By 1985 certain methods of creating the blood products factor 8 and factor 9 had emerged as more favourable to others. Doubts were being raised about conventional heat-treatment, which was found to destroy the HIV virus but not hepatitis C, and which the BTSB continued to use until at least 1988.

Among the new technologies were a "solvent detergent" method, developed at the New York Blood Centre in 1985 and adopted by Swiss blood transfusion board the following year; a super heat-treatment procedure pioneered at the British blood transfusion board's Elstree plant also in 1985, and pasteurisation, developed in Germany in 1980 but not used by blood product manufacturers until 1986.
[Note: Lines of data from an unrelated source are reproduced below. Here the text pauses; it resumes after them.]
(* ===== verification/PxeOptions.v ===== *)
(** Packages [slingshot/pxe] and [slingshot/ipxe]: the boot options of a
    client, read from its DHCP packet. *)

From S2P Require Import Prelude GoPath DhcpOption.
From Stdlib Require Import ZArith Lia.

(** ** PXE *)
(* @slingshot/pxe/options.go:16-16 SystemArchitectureIntelX86PC *)
Definition SystemArchitectureIntelX86PC : Z := 0.

(* @slingshot/pxe/options.go:15-39 systemArchitectureStrings *)
Definition systemArchitectureStrings : list (Z * string) :=
  [ (0, "Intel x86PC"); (1, "NEC/PC98"); (2, "EFI Itanium"); (3, "DEC Alpha"); (4, "Arc x86");
    (5, "Intel Lean Client"); (6, "EFI IA32"); (7, "EFI BC"); (8, "EFI Xscale"); (9, "EFI x86-64") ]%Z.

(* @slingshot/pxe/options.go:42-46 Options *)
Record pxe_Options := {
  SystemArchitectureType : Z;
  NetworkInterfaceIdentifier : bytes;   (* 2 bytes *)
  MachineIdentifier : bytes             (* 16 bytes *)
}.

(* @slingshot/pxe/options.go:48-87 LoadOptions *)
Definition pxe_LoadOptions (o : OptionMap) : res pxe_Options :=
  match GetString o OptionClassID with
  | None => Err ErrNoPXEClient
  | Some classID =>
      if negb (HasPrefix (s2b classID) (s2b "PXEClient")) then Err ErrNoPXEClient
      else match GetUint16 o OptionClientSystem with
      | None => Err ErrNoPXEClient
      | Some arch =>
          match GetOption o OptionClientNDI with
          | None => Err ErrNoPXEClient
          | Some ndi =>
              if decide (length ndi ≠ 3) then Err ErrNoPXEClient
              else match GetOption o OptionUUIDGUID with
              | None => Err ErrNoPXEClient
              | Some uuid =>
                  if decide (length uuid ≠ 17) then Err ErrNoPXEClient
                  else Ok {| SystemArchitectureType := arch;
                             NetworkInterfaceIdentifier := take 2 (drop 1 ndi);
                             MachineIdentifier := take 16 (drop 1 uuid) |}
              end
          end
      end
  end.

(** ** iPXE *)
(* @slingshot/ipxe/options.go:14-16 OptionIPXEEncapsulation *)
Definition OptionIPXEEncapsulation : Option := xaf.

(** The fields in their order, with their codes; the zero value of the type. *)
(* @slingshot/ipxe/options.go:18-58 Options *)
Definition ipxe_Options : struct :=
  [ (1, VInt 1 0);         (* Priority *)
    (8, VUint 1 0);        (* KeepSAN *)
    (9, VUint 1 0);        (* SkipSANBoot *)
    (85, VString "");      (* Syslogs *)
    (91, VString "");      (* Cert *)
    (92, VString "");      (* PrivKey *)
    (93, VString "");      (* CrossCert *)
    (176, VUint 1 0);      (* NoPXEDHCP *)
    (177, VString "");     (* BusID *)
    (189, VUint 1 0);      (* BiosDrive *)
    (190, VString "");     (* Username *)
    (191, VString "");     (* Password *)
    (192, VString "");     (* ReverseUsername *)
    (193, VString "");     (* ReversePassword *)
    (235, VString "");     (* Version *)
    (16, VUint 1 0); (17, VUint 1 0); (18, VUint 1 0);    (* PXEExt, ISCSI, AoE *)
    (19, VUint 1 0); (20, VUint 1 0); (21, VUint 1 0);    (* HTTP, HTTPS, TFTP *)
    (22, VUint 1 0); (23, VUint 1 0); (24, VUint 1 0);    (* FTP, DNS, BzImage *)
    (25, VUint 1 0); (26, VUint 1 0); (27, VUint 1 0);    (* Multiboot, SLAM, SRP *)
    (32, VUint 1 0); (33, VUint 1 0); (34, VUint 1 0);    (* NBI, PXE, ELF *)
    (35, VUint 1 0); (36, VUint 1 0); (37, VUint 1 0);    (* COMBOOT, EFI, FCoE *)
    (38, VUint 1 0); (39, VUint 1 0); (40, VUint 1 0);    (* VLAN, Menu, SDI *)
    (41, VUint 1 0) ]%Z.   (* NFS *)

(* @slingshot/ipxe/options.go:60-87 LoadOptions *)
Definition ipxe_LoadOptions (o : OptionMap) : res struct :=
  match GetString o OptionUserClass with
  | None => Err ErrNoIPXEClient
  | Some userClass =>
      if decide (userClass ≠ "iPXE"%string) then Err ErrNoIPXEClient
      else match GetOption o OptionIPXEEncapsulation with
      | None => Err ErrNoOption175
      | Some b =>
          match Deserialize ∅ b true with
          | (_, Some e) => Err e
          | (m, None) => Ok (Decode m ipxe_Options)
          end
      end
  end.

(** The structs of this type: the same fields, each within its range, with
    strings an option can hold. *)
Definition fits (v : fval) : Prop :=
  in_range v ∧ match v with VString s => String.length s ≤ 255 | VUint n _ | VInt n _ => n ≤ 4 | _ => True end.
Definition is_ipxe_Options (st : struct) : Prop :=
  prod_map id zero_of <$> st = ipxe_Options ∧ Forall (λ f, fits f.2) st.

(** ** Lemmas *)
Lemma ipxe_codes : NoDup ((λ f, z2b f.1) <$> ipxe_Options).
Proof. apply (bool_decide_unpack _). vm_compute. exact I. Qed.

Lemma is_ipxe_codes st : is_ipxe_Options st → (λ f, z2b f.1) <$> st = (λ f, z2b f.1) <$> ipxe_Options.
Proof. intros [<- _]. rewrite <- list_fmap_compose. done. Qed.

Lemma ipxe_codes_plain st c v : is_ipxe_Options st → (c, v) ∈ st → z2b c ≠ OptionPad ∧ z2b c ≠ OptionEnd.
Proof.
  intros H Hin.
  assert (z2b c ∈ (λ f, z2b f.1) <$> ipxe_Options) as Hc.
  { rewrite <- (is_ipxe_codes st H). by apply (list_elem_of_fmap_2 (λ f, z2b f.1) st (c, v)). }
  assert (Forall (λ k, k ≠ OptionPad ∧ k ≠ OptionEnd) ((λ f, z2b f.1) <$> ipxe_Options)) as Hall
    by (apply (bool_decide_unpack _); vm_compute; exact I).
  rewrite Forall_forall in Hall. by apply Hall.
Qed.

Lemma encodeValue_short om c v k x :
  fits v → encodeValue om c v !! k = Some x → om !! k = Some x ∨ k = z2b c ∧ length x ≤ 255.
Proof.
  intros [Hr Hs]. destruct (decide (k = z2b c)) as [-> | Hk].
  2: { rewrite encodeValue_other by done. auto. }
  destruct v as [n z | n z | s | b | |]; simpl; unfold SetOption, encodeInt; try done.
  - case_decide; [| auto]. rewrite lookup_insert_eq. intros [= <-]. rewrite length_be_put. right. split; [done | lia].
  - case_decide; [| auto]. rewrite lookup_insert_eq. intros [= <-]. rewrite length_be_put. right. split; [done | lia].
  - case_decide; [| auto]. rewrite lookup_insert_eq. intros [= <-]. rewrite s2b_length. auto.
  - destruct b; [| auto]. rewrite lookup_insert_eq. intros [= <-]. right. split; [done | simpl; lia].
Qed.

Lemma Encode_short om st k x :
  Forall (λ f, fits f.2) st → Encode om st !! k = Some x →
  om !! k = Some x ∨ k ∈ ((λ f, z2b f.1) <$> st) ∧ length x ≤ 255.
Proof.
  revert om. induction st as [| [c v] st IH]; intros om Hf; [auto |].
  apply Forall_cons in Hf as [Hv Hf]. unfold Encode in *. cbn [foldl fst snd].
  intros [H | [Hk Hl]]%IH; [| set_solver | done].
  apply (encodeValue_short _ _ _ _ _ Hv) in H as [H | [-> Hl]]; [auto | set_solver].
Qed.

Lemma Encode_serializable st : Forall (λ f, fits f.2) st → serializable (Encode ∅ st) = Encode ∅ st.
Proof.
  intros Hf. apply map_filter_id. intros k x H. apply Encode_short in H as [H | [_ Hl]]; done.
Qed.

Lemma Encode_no_marker st : is_ipxe_Options st → no_marker (Encode ∅ st).
Proof.
  intros H. pose proof H as [_ Hf].
  assert (∀ k, k = OptionPad ∨ k = OptionEnd → Encode ∅ st !! k = None) as HN; [| split; apply HN; auto].
  intros k Hk. destruct (Encode ∅ st !! k) as [x |] eqn:E; [| done].
  apply Encode_short in E as [E | [Hin _]]; [done | | done].
  apply list_elem_of_fmap in Hin as ([c v] & -> & Hin).
  apply (ipxe_codes_plain st c v H) in Hin as []. simpl in Hk. naive_solver.
Qed.

Lemma fits_in_range st : Forall (λ f : Z * fval, fits f.2) st → Forall (λ f, in_range f.2) st.
Proof. intros H. eapply Forall_impl; [exact H |]. by intros f [? _]. Qed.

(** An iPXE client's options survive the trip through option 175, whatever
    order the sender wrote them in. *)
Theorem ipxe_LoadOptions_roundtrip (st : struct) (o : OptionMap) (order : list byte) :
  is_ipxe_Options st →
  GetString o OptionUserClass = Some "iPXE"%string →
  NoDup order → (∀ k, k ∈ order ↔ k ∈ dom (Encode ∅ st)) →
  GetOption o OptionIPXEEncapsulation = Some (Serialize (Encode ∅ st) order) →
  ipxe_LoadOptions o = Ok st.
Proof.
  intros Hst Hu Hnd Hdom Ho. unfold ipxe_LoadOptions. rewrite Hu, decide_False by naive_solver.
  rewrite Ho. rewrite <- (app_nil_r (Serialize _ _)).
  rewrite Deserialize_Serialize by (done || by apply Encode_no_marker).
  pose proof Hst as [Hz Hf]. rewrite Encode_serializable by done. rewrite (right_id_L ∅ _).
  f_equal. rewrite <- Hz at 1. apply Decode_Encode; [| by apply fits_in_range].
  rewrite (is_ipxe_codes st Hst). apply ipxe_codes.
Qed.

Definition set_code (c : Z) (v : fval) (st : struct) : struct :=
  (λ f, if decide (f.1 = c) then (c, v) else f) <$> st.

Lemma ipxe_LoadOptions_roundtrip_witness :
  let st := set_code 1 (VInt 1 (-2)) (set_code 177 (VString "pci") ipxe_Options) in
  let om := Encode ∅ st in
  ipxe_LoadOptions {[ OptionUserClass := s2b "iPXE"; OptionIPXEEncapsulation := Serialize om (sortedOptions om) ]} = Ok st.
Proof.
  apply (ipxe_LoadOptions_roundtrip _ _ (sortedOptions (Encode ∅ (set_code 1 (VInt 1 (-2)) (set_code 177 (VString "pci") ipxe_Options))))).
  - split; [reflexivity |]. unfold set_code, ipxe_Options. simpl. repeat (apply Forall_cons; split); try apply Forall_nil.
    all: unfold fits; simpl; repeat split; try lia; done.
  - vm_compute. reflexivity.
  - apply (bool_decide_unpack _). vm_compute. exact I.
  - intros k. unfold sortedOptions. rewrite merge_sort_Permutation. apply elem_of_elements.
  - vm_compute. reflexivity.
Defined.

(** The PXE options are found exactly in a packet whose class identifier
    starts with "PXEClient" and whose architecture, interface and machine
    identifiers have their fixed lengths; the type byte of the two identifiers
    is dropped. *)
Theorem pxe_LoadOptions_iff (o : OptionMap) (p : pxe_Options) :
  pxe_LoadOptions o = Ok p ↔
  ∃ class a0 a1 t n u0 uuid,
    o !! OptionClassID = Some class ∧ s2b "PXEClient" `prefix_of` class ∧
    o !! OptionClientSystem = Some [a0; a1] ∧ o !! OptionClientNDI = Some (t :: n) ∧ length n = 2 ∧
    o !! OptionUUIDGUID = Some (u0 :: uuid) ∧ length uuid = 16 ∧
    p = {| SystemArchitectureType := be_get [a0; a1]; NetworkInterfaceIdentifier := n; MachineIdentifier := uuid |}.
Proof.
  unfold pxe_LoadOptions, GetString, GetUint16, GetUint, GetOption.
  split.
  - destruct (o !! OptionClassID) as [class |] eqn:E1; [| done]. cbn [fmap option_fmap option_map].
    rewrite s2b_b2s. destruct (HasPrefix class _) eqn:Hp; [| done]. cbn [negb].
    destruct (o !! OptionClientSystem) as [a |] eqn:E2; [| done].
    case_decide as Ha; [| done]. destruct a as [| a0 [| a1 [|]]]; try done.
    destruct (o !! OptionClientNDI) as [n |] eqn:E3; [| done]. case_decide as Hn; [done |].
    destruct (o !! OptionUUIDGUID) as [u |] eqn:E4; [| done]. case_decide as Hu; [done |].
    intros [= <-]. destruct n as [| t n]; [done |]. destruct u as [| u0 u]; [done |].
    cbn [length] in *. exists class, a0, a1, t, n, u0, u. split_and!; try done; try lia.
    + by apply HasPrefix_spec.
    + cbn [drop]. rewrite (take_ge n), (take_ge u) by lia. done.
  - intros (class & a0 & a1 & t & n & u0 & u & E1 & Hp & E2 & E3 & Hn & E4 & Hu & ->).
    rewrite E1, E2, E3, E4. cbn [fmap option_fmap option_map]. rewrite s2b_b2s.
    apply HasPrefix_spec in Hp as ->. cbn [negb]. rewrite decide_True by done.
    rewrite decide_False by (simpl; lia). rewrite decide_False by (simpl; lia).
    cbn [drop]. rewrite (take_ge n), (take_ge u) by lia. done.
Qed.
The BTSB's role in exploring these options was examined yesterday in the context of the guiding objective at the time of obtaining self-sufficiency in blood products for haemophiliacs.

The BTSB had initially set a target with the Department of Health of January 1st, 1986, to become self-sufficient, but the Belgian products manufacturers Travenol, who were making factor 8 from Irish plasma, were yielding less product than expected.

An agreement was reached with Armour in 1987 for it to produce factor 8 with Irish plasma under heat-treatment conditions of 68 degrees. The agreement - for which no contract was signed - ran into problems in December 1987 when the company voluntarily withdrew a heat-treated factor 8 product it was making for the Canadian blood board amid infection fears.

Dr Emer Lawlor, the BTSB's deputy medical director, rejected the claim that there were safety concerns over the heat-treated product. Instead, she suggested Armour's decision to move to a new technology was "a commercial decision as much as anything else".

The BTSB continued to receive heat-treated factor 8 from Armour through 1988.

The tribunal will now seek to establish whether any haemophiliacs were infected through this subsequently-imported product, or through by-products which went towards producing factor 9 in Dublin. If any such cases can be confirmed, the implications for the BTSB are extremely serious.